Je reconnais très clairement que j'ai des émotions perturbatrices, il y a donc une différence entre ne pas reconnaître nos mères et ne pas reconnaître l'illumination.

À cause de nos émotions perturbatrices ? Je ne pense pas que cela puisse l'expliquer. Quoi qu'il en soit, nous n'avons pas vraiment le temps pour que tout le monde donne des réponses, alors permettez-moi de donner la réponse à cette question. Il peut évidemment y en avoir d'autres. Votre réponse est peut-être correcte, mais j'ai des doutes à ce sujet. Ce n'est peut-être pas ce que vous voulez dire, mais pour simplifier à l'extrême, vous dites que nous sommes trop stupides pour le reconnaître, mais je ne pense pas que cela réponde à notre question. Cependant, comme je l'ai dit, ce n'est peut-être pas ce que vous vouliez dire.

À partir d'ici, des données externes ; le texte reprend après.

Definition walk_live (y : addr) : Prop := part h ins lm y (elements (mk_live st)).

(** A carrier whose walk, and the walk of whose method table, is marked. *)
Definition covered (y : addr) : Prop :=
  walk_live y /\ forall t, t ∈ side_next h lm y -> walk_live t.

Lemma live_followed p : p ∈ mk_live st -> followed h ins lm n st p.
Proof.
  intros Hp. destruct (mi_live _ _ _ _ _ _ inv p Hp) as [Hw|[|[]]]; [|done].
  rewrite drained in Hw. by apply elem_of_nil in Hw.
Qed.

Lemma live_walk p :
  is_node h p = true -> p ∈ mk_live st -> walk_live p.
Proof.
  intros Hn Hp. destruct (live_followed p Hp) as ((cs & Hcs & Hl) & _).
  exists n, cs. split; [|intros c; rewrite elem_of_elements; auto].
  unfold is_node in Hn. unfold walk. destruct (h !! p) as [[]|] eqn:Hh; done.
Qed.

Lemma live_shown p c :
  is_node h p = true -> p ∈ mk_live st -> c ∈ shown h ins lm p -> c ∈ mk_live st.
Proof.
  intros Hn Hp Hc. destruct (live_walk p Hn Hp) as (m & e & He & Hsub).
  apply elem_of_elements, Hsub. by eapply walk_shown.
Qed.

Lemma covered_shown y c : covered y -> c ∈ shown h ins lm y -> c ∈ mk_live st.
Proof.
  intros [(m & e & He & Hsub) _] Hc. apply elem_of_elements, Hsub. by eapply walk_shown.
Qed.

Lemma table_covered t : t ∈ mk_tables st -> has_kind h t KTable = true -> covered t.
Proof.
  intros Ht (o & Ho & Hk)%typed_kind. destruct o; try done.
  destruct (mi_tables _ _ _ _ _ _ inv t Ht) as (e & He & Hl). split.
  - exists n, e. split; [|intros c; rewrite elem_of_elements; auto].
    unfold walk. rewrite Ho. unfold table_values in He. by rewrite Ho in He.
  - unfold side_next. rewrite Ho. by intros t' ?%elem_of_nil.
Qed.

Lemma blueprint_covered b : b ∈ mk_bps st -> has_kind h b KBlueprint = true -> covered b.
Proof.
  intros Hb (o & Ho & Hk)%typed_kind. destruct o; try done.
  destruct (mi_bps _ _ _ _ _ _ inv b Hb) as (e & He & Hl). split.
  - exists n, e. split; [|intros c; rewrite elem_of_elements; auto].
    unfold walk. by rewrite Ho.
  - unfold side_next. rewrite Ho. by intros t' ?%elem_of_nil.
Qed.


Lemma live_next p y :
  is_node h p = true -> p ∈ mk_live st -> y ∈ next h ins lm p -> covered y.
Proof.
  intros Hn Hp Hy. destruct (live_followed p Hp) as (_ & Hcl & Htb).
  destruct (live_walk p Hn Hp) as (m & e & He & Hsub).
  unfold next in Hy. apply elem_of_app in Hy as [Hy|Hy].
  - split; [eapply part_mono; [by eapply walk_next_part|done]|].
    intros t Ht. destruct (walk_next_kind _ _ _ _ _ typed Hy) as [Hk|(i & Hi & Hm & _ & s & Hs)].
    { by apply side_carrier with (t := t) in Ht. }
    assert (t ∈ struct_table h y) as Hst.
    { revert Ht. unfold side_next, struct_table. rewrite Hs. case_bool_decide; [|done].
      by intros ?%elem_of_nil. }
    apply table_covered.
    + apply Htb. unfold tables_of. unfold read_instance in Hi.
      destruct (h !! p) as [[]|]; try done. case_bool_decide; simplify_eq.
      apply elem_of_flat_map. eauto.
    + pose proof (typed y _ Hs) as Hty. simpl in Hty. rewrite !andb_true_iff in Hty.
      destruct Hty as [[_ Hty] _]. unfold struct_table in Hst. rewrite Hs in Hst.
      rewrite forallb_forall in Hty. apply Hty. by apply list_elem_of_In.
  - revert Hy. unfold side_next. destruct (h !! p) as [o|] eqn:Hh; [|by intros ?%elem_of_nil].
    pose proof (typed p o Hh) as Hty.
    destruct o; try (by intros ?%elem_of_nil); case_bool_decide as Hl;
      try (by intros ?%elem_of_nil); intros Hy; simpl in Hty; rewrite !andb_true_iff in Hty.
    + apply table_covered.
      * apply Htb. unfold tables_of, struct_table. by rewrite Hh, bool_decide_false.
      * destruct Hty as [[_ Hty] _]. rewrite forallb_forall in Hty. apply Hty.
        by apply list_elem_of_In.
    + apply list_elem_of_singleton in Hy as ->. apply blueprint_covered; [|tauto].
      apply Hcl. unfold class_of, read_instance. rewrite Hh, bool_decide_false by done. left.
Qed.

Lemma covered_next x y :
  is_node h x = false \/ (exists s, h !! x = Some (OStruct s)) ->
  covered x -> y ∈ next h ins lm x -> covered y.
Proof.
  intros Hx [(m & e & He & Hsub) Hside] Hy. unfold next in Hy.
  apply elem_of_app in Hy as [Hy|Hy].
  - split; [eapply part_mono; [by eapply walk_next_part|done]|].
    destruct (walk_next_kind _ _ _ _ _ typed Hy) as [Hk|(i & Hi & _)].
    + intros t Ht. by apply side_carrier with (t := t) in Ht.
    + exfalso. unfold read_instance in Hi. destruct Hx as [Hx|(s & Hs)].
      * unfold is_node in Hx. by destruct (h !! x) as [[]|].
      * by rewrite Hs in Hi.
  - split; [by apply Hside|].
    unfold side_next in Hy. destruct (h !! x) as [o|] eqn:Hh; [|by apply elem_of_nil in Hy].
    pose proof (typed x o Hh) as Hty.
    destruct o; try (by apply elem_of_nil in Hy); case_bool_decide; try (by apply elem_of_nil in Hy).
    + simpl in Hty. rewrite !andb_true_iff in Hty. destruct Hty as [[_ Hty] _].
      rewrite forallb_forall in Hty. apply list_elem_of_In in Hy.
      intros t Ht. apply side_carrier with (t := t) in Ht; [done|].
      eapply has_kind_carrier; [by apply Hty|done].
    + exfalso. destruct Hx as [Hx|(s & Hs)]; [|done]. unfold is_node in Hx. by rewrite Hh in Hx.
Qed.
End Covered.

Il doit y avoir une différence. Dans le cas où tous les êtres limités ont été ma mère, à l'exception de ma mère dans cette vie tant qu'elle est encore en vie, l'état « d'être ma mère » de tous les autres êtres limités [ayant été ma mère] ne se produit plus maintenant. D'un autre côté, dans le cas d'une personne éveillée, son état d'illumination continue à se produire présentement une fois qu'il est atteint. Par conséquent, si pour la raison du temps sans commencement, tous les êtres avaient déjà atteint l'illumination, alors l'état d'illumination de tous les êtres continuerait à se produire actuellement, y compris le mien. Cependant, cela est contredit, de fait, par la cognition valide de ma propre façon d'agir, de parler et de penser : je ne suis pas éveillé.

Ce n'est donc pas comme si tous les êtres avaient été ma mère, mais que je ne les reconnaissais pas comme tels parce qu'ils ne sont pas ma mère dans cette vie. Ce n'est pas que tous les êtres aient déjà atteint l'illumination, mais que je ne les reconnaisse pas comme tels parce qu'ils ne sont pas illuminés dans cette vie. Vous comprenez ? La raison pour laquelle je ne reconnais pas que tout le monde a été ma mère est qu'ils ne sont pas ma mère dans cette vie. En revanche, si quelqu'un devient éveillé, il l'est toujours dans cette vie. Que je puisse le voir ou non, le fait d'avoir des émotions perturbatrices est secondaire. Le fait est que cette personne est toujours éveillée dans cette vie, et qu'il devrait donc être possible de le voir.

Votre réponse d’avoir des émotions perturbatrices, comme je l'ai dit, est trop simple. Le fait d’être trop stupide serait une raison pour laquelle nous ne reconnaîtrions ni l'un ni l'autre, que quelqu'un ait été ma mère ou que quelqu'un soit éveillé. Cela n'explique toutefois pas la différence. C'est pourquoi la logique, la logique bouddhique, est très, très importante et utile pour clarifier notre compréhension. La raison d'être du débat est de dissiper tous les doutes, de sorte que lorsque nous méditons, nous soyons capables de nous concentrer sur un seul point, sans que des doutes ou des incertitudes ne viennent s'y ajouter. C'est là tout l'intérêt du débat. Le but du débat n'est pas de trouver la bonne réponse. Ce n'est pas le but. L'exercice consiste à avoir une position et à être capable de la défendre, l'autre personne soulignant les contradictions ou les faiblesses de notre pensée, parce que dans notre propre méditation analytique, nous ne serions jamais aussi critiques que quelqu'un d'autre. Comprenez l'importance et l'objectif du débat. Il ne s'agit pas d'un exercice intellectuel. Il a pour but de nous aider à méditer.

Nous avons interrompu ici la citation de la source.